Prompt >> Among the lines below, how many carry the string "Hgrid"? Reply with a number and nothing else.

──────── Source data

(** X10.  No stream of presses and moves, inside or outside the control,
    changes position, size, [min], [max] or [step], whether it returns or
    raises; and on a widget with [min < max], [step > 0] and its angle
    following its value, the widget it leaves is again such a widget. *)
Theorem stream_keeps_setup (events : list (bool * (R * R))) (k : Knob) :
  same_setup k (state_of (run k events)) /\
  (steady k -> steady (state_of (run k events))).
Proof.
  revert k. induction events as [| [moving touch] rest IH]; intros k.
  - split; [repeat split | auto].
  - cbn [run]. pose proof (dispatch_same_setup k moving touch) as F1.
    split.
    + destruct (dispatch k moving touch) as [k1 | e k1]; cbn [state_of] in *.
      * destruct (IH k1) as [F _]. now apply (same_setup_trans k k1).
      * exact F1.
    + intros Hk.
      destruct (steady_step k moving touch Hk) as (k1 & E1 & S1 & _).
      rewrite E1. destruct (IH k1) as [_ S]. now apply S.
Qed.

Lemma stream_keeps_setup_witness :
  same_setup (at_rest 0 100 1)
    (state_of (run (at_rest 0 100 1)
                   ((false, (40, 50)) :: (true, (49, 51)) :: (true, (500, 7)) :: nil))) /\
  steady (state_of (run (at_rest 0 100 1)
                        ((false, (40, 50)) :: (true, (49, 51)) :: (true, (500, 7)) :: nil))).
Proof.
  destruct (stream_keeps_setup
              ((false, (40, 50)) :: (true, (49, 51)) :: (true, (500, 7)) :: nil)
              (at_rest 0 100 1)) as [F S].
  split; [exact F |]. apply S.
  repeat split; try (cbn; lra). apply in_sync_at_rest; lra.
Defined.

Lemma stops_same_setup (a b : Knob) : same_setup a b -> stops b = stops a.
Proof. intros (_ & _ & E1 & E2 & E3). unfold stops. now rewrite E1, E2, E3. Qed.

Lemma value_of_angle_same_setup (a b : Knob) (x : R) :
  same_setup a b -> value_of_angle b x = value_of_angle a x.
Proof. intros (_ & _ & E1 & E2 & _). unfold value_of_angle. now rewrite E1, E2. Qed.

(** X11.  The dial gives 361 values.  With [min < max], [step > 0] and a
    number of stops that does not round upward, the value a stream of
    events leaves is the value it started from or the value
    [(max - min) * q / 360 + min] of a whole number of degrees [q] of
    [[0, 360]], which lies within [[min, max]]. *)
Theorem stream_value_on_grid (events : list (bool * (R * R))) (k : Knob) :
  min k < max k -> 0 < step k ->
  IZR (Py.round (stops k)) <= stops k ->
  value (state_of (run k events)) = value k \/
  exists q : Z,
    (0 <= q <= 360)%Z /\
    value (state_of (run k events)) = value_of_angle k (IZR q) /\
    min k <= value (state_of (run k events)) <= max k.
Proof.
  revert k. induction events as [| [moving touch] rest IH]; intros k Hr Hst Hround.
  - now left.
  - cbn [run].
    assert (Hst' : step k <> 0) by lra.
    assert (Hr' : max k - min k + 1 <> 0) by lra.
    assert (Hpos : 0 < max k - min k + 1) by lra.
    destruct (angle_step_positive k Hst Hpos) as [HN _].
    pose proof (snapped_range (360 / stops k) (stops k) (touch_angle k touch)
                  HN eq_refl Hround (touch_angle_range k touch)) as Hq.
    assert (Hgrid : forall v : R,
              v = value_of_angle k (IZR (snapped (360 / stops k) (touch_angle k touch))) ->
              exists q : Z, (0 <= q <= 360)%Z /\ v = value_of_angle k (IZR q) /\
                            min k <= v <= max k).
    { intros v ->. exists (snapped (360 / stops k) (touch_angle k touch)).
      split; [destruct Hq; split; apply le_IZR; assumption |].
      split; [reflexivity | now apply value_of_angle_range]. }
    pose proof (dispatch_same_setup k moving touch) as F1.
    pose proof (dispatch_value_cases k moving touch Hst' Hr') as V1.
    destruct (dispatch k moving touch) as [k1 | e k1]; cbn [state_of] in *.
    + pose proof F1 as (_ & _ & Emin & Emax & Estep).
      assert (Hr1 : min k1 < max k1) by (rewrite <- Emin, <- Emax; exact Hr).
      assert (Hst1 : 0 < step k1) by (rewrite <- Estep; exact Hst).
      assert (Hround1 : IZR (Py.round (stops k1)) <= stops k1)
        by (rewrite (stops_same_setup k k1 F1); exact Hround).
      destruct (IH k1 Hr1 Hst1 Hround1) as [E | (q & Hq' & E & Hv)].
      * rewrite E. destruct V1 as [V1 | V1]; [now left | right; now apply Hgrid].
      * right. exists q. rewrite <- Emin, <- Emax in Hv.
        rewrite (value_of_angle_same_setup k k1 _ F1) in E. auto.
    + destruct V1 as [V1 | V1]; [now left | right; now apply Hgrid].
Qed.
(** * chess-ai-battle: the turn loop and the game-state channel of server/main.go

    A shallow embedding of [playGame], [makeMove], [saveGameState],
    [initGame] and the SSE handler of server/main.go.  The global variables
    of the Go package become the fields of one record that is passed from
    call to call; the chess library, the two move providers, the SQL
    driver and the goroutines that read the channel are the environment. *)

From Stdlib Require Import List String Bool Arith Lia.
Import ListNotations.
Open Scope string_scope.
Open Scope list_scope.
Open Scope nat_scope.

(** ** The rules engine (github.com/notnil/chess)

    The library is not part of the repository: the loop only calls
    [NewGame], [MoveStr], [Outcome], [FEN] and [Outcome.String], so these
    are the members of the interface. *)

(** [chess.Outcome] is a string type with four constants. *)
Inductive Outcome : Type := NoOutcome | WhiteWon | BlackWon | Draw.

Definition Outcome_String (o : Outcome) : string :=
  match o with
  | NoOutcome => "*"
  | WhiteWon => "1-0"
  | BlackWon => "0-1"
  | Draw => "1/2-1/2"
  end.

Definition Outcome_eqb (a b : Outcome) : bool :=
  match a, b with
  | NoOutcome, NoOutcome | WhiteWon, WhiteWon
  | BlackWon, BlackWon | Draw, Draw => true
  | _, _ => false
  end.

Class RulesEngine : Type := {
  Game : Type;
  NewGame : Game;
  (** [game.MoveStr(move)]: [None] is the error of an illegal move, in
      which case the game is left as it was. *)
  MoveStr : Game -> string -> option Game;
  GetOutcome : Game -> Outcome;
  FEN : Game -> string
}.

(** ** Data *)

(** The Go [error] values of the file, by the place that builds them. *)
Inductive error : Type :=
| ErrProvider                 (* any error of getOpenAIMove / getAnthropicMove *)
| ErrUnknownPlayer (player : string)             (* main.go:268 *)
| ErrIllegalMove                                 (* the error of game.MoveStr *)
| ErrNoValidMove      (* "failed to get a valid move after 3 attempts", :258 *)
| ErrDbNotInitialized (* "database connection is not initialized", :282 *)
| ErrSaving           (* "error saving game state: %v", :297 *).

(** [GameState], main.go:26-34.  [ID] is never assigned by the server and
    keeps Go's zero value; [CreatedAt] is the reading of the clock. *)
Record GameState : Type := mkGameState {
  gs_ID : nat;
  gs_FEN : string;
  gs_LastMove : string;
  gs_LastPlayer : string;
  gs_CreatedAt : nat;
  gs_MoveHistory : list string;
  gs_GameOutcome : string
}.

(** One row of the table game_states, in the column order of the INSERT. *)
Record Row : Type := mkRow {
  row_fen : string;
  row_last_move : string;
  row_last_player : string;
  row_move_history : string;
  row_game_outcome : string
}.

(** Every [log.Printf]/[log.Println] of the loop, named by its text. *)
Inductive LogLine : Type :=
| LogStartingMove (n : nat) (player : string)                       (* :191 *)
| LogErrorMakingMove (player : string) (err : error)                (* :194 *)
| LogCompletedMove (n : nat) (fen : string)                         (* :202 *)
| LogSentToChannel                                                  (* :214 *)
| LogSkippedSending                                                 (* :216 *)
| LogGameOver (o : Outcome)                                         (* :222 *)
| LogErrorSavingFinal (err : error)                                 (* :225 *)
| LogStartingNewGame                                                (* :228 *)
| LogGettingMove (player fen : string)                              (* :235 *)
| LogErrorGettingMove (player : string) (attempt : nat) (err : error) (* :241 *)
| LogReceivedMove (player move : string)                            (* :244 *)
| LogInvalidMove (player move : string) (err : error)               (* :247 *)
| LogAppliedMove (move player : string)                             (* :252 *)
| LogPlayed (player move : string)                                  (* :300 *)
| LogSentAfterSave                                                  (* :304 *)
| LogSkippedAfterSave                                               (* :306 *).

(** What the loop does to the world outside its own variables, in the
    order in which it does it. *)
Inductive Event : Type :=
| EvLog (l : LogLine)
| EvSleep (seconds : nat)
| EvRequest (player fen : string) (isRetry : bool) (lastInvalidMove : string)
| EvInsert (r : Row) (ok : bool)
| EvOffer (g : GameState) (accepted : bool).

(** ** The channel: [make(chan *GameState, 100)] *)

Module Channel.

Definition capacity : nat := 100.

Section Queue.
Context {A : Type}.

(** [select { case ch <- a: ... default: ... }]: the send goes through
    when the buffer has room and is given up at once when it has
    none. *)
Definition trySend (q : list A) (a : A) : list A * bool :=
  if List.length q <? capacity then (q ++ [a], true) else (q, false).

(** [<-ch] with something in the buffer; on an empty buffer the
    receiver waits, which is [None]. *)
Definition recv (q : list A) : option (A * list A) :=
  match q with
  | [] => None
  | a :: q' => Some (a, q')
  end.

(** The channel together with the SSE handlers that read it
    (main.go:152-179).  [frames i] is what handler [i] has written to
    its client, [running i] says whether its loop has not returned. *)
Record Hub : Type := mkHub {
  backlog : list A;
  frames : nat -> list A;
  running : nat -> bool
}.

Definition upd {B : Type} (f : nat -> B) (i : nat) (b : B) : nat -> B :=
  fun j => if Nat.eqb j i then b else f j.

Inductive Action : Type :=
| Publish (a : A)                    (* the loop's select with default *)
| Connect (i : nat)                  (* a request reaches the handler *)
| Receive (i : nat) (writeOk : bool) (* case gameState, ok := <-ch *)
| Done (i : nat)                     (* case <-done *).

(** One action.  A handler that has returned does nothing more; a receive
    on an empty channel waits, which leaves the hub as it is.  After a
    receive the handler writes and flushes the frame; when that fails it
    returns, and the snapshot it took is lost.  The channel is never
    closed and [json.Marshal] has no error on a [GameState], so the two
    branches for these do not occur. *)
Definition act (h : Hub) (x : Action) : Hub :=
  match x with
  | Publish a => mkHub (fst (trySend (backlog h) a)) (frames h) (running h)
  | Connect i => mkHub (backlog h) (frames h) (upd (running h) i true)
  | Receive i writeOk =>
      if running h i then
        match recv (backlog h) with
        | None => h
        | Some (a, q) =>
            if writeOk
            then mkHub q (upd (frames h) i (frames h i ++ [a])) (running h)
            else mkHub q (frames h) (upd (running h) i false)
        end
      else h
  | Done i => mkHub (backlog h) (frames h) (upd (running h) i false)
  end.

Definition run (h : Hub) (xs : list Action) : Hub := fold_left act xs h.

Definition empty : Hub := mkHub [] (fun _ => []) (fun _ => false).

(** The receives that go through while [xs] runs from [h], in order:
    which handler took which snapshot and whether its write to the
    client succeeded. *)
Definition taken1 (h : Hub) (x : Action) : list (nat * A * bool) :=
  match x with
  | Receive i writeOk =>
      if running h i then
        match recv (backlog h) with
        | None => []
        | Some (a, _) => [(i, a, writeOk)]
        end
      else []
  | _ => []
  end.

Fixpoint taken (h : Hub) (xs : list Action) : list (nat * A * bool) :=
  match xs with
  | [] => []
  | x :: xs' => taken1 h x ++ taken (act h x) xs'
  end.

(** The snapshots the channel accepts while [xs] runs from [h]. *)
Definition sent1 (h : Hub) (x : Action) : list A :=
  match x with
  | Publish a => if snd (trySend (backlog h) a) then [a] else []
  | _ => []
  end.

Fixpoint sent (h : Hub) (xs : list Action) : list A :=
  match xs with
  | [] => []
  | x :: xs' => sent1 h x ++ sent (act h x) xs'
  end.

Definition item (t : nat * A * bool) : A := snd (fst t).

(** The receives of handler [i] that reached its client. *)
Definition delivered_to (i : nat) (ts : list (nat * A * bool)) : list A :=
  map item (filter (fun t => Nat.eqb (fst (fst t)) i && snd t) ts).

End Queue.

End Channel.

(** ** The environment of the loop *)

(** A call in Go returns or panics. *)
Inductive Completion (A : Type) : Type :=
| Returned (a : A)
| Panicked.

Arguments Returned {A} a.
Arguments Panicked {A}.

────────────────
──────── Source data

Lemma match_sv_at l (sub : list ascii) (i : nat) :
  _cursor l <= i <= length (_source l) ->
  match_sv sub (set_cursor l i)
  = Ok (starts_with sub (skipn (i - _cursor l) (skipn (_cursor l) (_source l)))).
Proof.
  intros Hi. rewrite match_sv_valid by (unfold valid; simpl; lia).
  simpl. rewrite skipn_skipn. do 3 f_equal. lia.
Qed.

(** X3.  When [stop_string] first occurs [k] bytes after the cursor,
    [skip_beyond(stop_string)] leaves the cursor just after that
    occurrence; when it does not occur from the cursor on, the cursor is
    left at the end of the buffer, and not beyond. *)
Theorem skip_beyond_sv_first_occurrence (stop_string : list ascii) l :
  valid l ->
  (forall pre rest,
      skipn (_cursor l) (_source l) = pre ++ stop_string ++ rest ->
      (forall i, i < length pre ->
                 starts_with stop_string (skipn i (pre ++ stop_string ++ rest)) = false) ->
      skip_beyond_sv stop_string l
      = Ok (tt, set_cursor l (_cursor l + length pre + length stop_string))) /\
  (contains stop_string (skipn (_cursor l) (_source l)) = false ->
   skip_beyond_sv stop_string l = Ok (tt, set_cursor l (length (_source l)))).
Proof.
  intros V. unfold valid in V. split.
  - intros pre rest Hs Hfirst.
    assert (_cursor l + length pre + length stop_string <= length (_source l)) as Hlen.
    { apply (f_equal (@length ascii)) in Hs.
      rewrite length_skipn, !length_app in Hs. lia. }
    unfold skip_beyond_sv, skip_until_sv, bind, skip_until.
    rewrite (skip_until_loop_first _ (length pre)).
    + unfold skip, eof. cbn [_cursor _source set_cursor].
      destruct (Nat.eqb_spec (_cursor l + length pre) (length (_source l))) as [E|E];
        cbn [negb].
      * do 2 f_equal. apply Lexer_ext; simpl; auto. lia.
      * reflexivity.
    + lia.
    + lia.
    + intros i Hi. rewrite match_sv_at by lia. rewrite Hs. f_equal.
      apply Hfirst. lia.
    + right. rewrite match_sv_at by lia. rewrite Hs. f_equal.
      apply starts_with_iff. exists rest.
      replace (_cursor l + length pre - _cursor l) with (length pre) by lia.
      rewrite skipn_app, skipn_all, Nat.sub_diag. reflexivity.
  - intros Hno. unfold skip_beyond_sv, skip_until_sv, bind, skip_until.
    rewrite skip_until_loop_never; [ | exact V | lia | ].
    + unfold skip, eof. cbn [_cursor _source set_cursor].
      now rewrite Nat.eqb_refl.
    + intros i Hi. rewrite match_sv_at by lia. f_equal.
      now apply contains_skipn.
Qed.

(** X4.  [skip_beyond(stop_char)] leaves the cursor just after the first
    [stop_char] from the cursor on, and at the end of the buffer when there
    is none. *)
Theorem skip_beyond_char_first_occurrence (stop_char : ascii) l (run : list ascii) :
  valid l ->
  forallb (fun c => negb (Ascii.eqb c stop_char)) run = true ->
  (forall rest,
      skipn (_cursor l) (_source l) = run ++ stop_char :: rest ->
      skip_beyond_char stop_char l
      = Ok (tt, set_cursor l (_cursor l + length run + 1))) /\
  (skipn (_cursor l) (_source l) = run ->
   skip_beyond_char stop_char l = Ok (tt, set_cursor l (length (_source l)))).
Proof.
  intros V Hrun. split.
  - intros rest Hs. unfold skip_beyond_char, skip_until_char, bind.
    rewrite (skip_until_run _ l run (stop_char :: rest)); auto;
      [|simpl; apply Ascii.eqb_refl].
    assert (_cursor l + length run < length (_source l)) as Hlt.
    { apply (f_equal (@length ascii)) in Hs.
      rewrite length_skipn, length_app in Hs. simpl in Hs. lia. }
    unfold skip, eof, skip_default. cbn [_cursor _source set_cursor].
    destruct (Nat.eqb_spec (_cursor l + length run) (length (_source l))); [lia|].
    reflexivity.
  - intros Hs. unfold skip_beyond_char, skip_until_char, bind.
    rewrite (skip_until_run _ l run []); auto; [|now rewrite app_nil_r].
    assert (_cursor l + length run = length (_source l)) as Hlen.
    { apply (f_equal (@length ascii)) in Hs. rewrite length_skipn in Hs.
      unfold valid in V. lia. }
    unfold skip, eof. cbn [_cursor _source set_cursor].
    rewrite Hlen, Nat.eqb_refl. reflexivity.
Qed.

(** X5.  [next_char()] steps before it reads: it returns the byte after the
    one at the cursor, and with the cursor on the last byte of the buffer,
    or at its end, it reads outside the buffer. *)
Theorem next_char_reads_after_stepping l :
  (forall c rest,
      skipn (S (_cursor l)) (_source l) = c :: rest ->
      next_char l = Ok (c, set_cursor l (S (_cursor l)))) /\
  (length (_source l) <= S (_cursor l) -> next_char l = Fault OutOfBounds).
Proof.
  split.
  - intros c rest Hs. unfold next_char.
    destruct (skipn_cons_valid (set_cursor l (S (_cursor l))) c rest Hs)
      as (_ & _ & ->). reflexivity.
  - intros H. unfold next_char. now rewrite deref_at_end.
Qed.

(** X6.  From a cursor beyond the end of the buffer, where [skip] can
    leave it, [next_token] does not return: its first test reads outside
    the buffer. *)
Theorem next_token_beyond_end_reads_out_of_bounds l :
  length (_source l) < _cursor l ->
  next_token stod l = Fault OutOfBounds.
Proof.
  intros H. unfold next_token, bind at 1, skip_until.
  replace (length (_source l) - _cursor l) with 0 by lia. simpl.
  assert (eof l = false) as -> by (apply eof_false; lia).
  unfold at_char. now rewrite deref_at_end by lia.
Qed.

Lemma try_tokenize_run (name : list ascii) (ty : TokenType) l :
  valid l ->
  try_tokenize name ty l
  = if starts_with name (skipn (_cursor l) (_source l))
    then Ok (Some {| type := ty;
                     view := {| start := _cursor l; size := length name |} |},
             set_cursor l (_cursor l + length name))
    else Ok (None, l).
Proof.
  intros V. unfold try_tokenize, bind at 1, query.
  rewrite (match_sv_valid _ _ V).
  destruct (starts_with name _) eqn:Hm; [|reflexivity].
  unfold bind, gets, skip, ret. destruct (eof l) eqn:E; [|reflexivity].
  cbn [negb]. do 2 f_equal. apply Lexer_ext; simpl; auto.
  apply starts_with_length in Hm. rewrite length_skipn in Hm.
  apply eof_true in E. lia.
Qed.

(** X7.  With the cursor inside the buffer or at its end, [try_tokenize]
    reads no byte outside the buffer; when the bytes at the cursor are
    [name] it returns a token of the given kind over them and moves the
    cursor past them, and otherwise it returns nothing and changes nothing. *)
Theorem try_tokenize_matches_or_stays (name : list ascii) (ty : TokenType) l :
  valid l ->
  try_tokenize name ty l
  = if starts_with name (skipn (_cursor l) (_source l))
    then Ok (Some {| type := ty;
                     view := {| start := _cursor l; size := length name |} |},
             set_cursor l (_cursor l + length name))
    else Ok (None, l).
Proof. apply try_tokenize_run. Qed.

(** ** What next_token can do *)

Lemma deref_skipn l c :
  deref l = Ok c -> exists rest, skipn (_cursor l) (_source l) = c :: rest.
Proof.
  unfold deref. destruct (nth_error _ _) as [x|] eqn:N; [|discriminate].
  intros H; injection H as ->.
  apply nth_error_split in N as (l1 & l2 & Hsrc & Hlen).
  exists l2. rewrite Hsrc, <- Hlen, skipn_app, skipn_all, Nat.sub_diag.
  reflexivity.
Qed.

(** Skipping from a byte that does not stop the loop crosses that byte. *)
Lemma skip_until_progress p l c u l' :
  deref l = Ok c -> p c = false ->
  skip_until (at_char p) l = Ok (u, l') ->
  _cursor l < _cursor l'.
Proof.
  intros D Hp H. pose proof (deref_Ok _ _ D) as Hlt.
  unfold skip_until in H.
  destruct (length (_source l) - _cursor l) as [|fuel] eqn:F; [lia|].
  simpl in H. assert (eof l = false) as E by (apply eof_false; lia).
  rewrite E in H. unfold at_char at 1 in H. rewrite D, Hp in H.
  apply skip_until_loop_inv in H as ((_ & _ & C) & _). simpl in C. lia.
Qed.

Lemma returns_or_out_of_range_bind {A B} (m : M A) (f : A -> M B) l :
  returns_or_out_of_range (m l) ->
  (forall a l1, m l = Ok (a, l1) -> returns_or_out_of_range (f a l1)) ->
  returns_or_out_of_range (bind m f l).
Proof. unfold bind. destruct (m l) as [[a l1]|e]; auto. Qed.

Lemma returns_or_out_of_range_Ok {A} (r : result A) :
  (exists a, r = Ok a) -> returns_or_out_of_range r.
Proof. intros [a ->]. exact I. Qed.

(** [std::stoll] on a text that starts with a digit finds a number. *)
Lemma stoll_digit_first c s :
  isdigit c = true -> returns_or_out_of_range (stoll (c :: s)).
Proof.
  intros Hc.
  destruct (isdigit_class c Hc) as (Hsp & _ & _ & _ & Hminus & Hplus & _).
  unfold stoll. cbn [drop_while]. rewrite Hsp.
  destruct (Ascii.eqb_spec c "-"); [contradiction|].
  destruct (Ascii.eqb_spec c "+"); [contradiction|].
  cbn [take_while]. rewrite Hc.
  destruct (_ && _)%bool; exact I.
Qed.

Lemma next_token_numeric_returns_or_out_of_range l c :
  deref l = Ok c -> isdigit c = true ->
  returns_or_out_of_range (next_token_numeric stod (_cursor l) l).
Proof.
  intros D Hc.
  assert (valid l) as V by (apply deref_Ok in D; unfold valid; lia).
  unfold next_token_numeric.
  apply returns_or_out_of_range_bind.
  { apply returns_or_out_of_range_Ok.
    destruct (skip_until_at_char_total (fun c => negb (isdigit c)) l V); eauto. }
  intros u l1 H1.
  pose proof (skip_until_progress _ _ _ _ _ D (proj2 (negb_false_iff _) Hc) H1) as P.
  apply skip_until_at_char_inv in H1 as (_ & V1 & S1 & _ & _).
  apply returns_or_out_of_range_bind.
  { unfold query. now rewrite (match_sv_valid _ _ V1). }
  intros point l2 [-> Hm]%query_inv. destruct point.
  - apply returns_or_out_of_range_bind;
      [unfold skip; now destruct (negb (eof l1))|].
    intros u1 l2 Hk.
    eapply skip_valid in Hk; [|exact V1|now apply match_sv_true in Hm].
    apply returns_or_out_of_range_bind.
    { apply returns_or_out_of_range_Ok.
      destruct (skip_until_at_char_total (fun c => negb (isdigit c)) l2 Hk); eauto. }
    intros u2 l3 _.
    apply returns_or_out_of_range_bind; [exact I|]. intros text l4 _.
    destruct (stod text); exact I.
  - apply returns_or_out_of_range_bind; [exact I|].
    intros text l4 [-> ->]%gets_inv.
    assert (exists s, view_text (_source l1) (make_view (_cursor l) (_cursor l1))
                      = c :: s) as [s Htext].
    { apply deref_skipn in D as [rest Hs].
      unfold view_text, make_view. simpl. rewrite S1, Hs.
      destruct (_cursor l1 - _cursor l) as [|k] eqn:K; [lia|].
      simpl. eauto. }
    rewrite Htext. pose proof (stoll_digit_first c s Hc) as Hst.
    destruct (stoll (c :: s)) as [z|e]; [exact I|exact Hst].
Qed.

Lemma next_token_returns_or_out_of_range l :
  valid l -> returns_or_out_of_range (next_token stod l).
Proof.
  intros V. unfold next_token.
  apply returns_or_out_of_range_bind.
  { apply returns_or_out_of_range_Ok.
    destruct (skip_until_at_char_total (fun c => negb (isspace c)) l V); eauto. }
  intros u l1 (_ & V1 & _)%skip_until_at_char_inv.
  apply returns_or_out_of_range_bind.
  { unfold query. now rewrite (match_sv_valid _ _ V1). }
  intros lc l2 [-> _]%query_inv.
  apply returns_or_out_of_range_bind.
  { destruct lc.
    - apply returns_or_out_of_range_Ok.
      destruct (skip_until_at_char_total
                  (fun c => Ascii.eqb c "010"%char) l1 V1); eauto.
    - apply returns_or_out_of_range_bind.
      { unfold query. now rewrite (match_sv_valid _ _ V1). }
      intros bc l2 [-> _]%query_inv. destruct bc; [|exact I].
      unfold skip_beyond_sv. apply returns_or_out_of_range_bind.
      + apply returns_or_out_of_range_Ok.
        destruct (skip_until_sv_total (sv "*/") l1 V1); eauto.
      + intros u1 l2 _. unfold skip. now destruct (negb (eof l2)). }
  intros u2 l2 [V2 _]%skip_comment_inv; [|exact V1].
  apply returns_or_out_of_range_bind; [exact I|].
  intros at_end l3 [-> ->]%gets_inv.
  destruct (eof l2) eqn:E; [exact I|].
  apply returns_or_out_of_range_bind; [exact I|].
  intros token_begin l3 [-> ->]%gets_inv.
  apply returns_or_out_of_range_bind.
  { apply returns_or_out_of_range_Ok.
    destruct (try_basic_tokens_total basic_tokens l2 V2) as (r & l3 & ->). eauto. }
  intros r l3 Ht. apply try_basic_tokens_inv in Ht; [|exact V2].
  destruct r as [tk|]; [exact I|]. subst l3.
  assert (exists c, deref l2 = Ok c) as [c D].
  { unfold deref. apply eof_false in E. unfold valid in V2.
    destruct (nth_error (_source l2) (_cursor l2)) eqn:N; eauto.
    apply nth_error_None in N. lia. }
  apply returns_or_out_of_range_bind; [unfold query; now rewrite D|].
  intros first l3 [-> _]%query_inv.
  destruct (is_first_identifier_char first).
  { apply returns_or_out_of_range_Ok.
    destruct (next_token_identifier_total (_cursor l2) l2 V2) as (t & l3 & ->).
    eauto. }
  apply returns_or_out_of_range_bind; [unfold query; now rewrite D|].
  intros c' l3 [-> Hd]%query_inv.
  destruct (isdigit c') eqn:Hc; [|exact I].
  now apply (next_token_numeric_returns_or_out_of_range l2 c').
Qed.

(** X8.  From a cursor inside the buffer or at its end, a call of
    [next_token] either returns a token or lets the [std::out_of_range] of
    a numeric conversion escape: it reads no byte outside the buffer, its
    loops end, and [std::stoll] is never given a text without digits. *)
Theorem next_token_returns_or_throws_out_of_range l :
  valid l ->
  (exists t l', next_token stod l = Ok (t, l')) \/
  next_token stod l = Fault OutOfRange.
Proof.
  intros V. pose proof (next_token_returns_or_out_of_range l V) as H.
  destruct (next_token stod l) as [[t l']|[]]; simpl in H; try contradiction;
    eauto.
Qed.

────────────────

Solution >> 3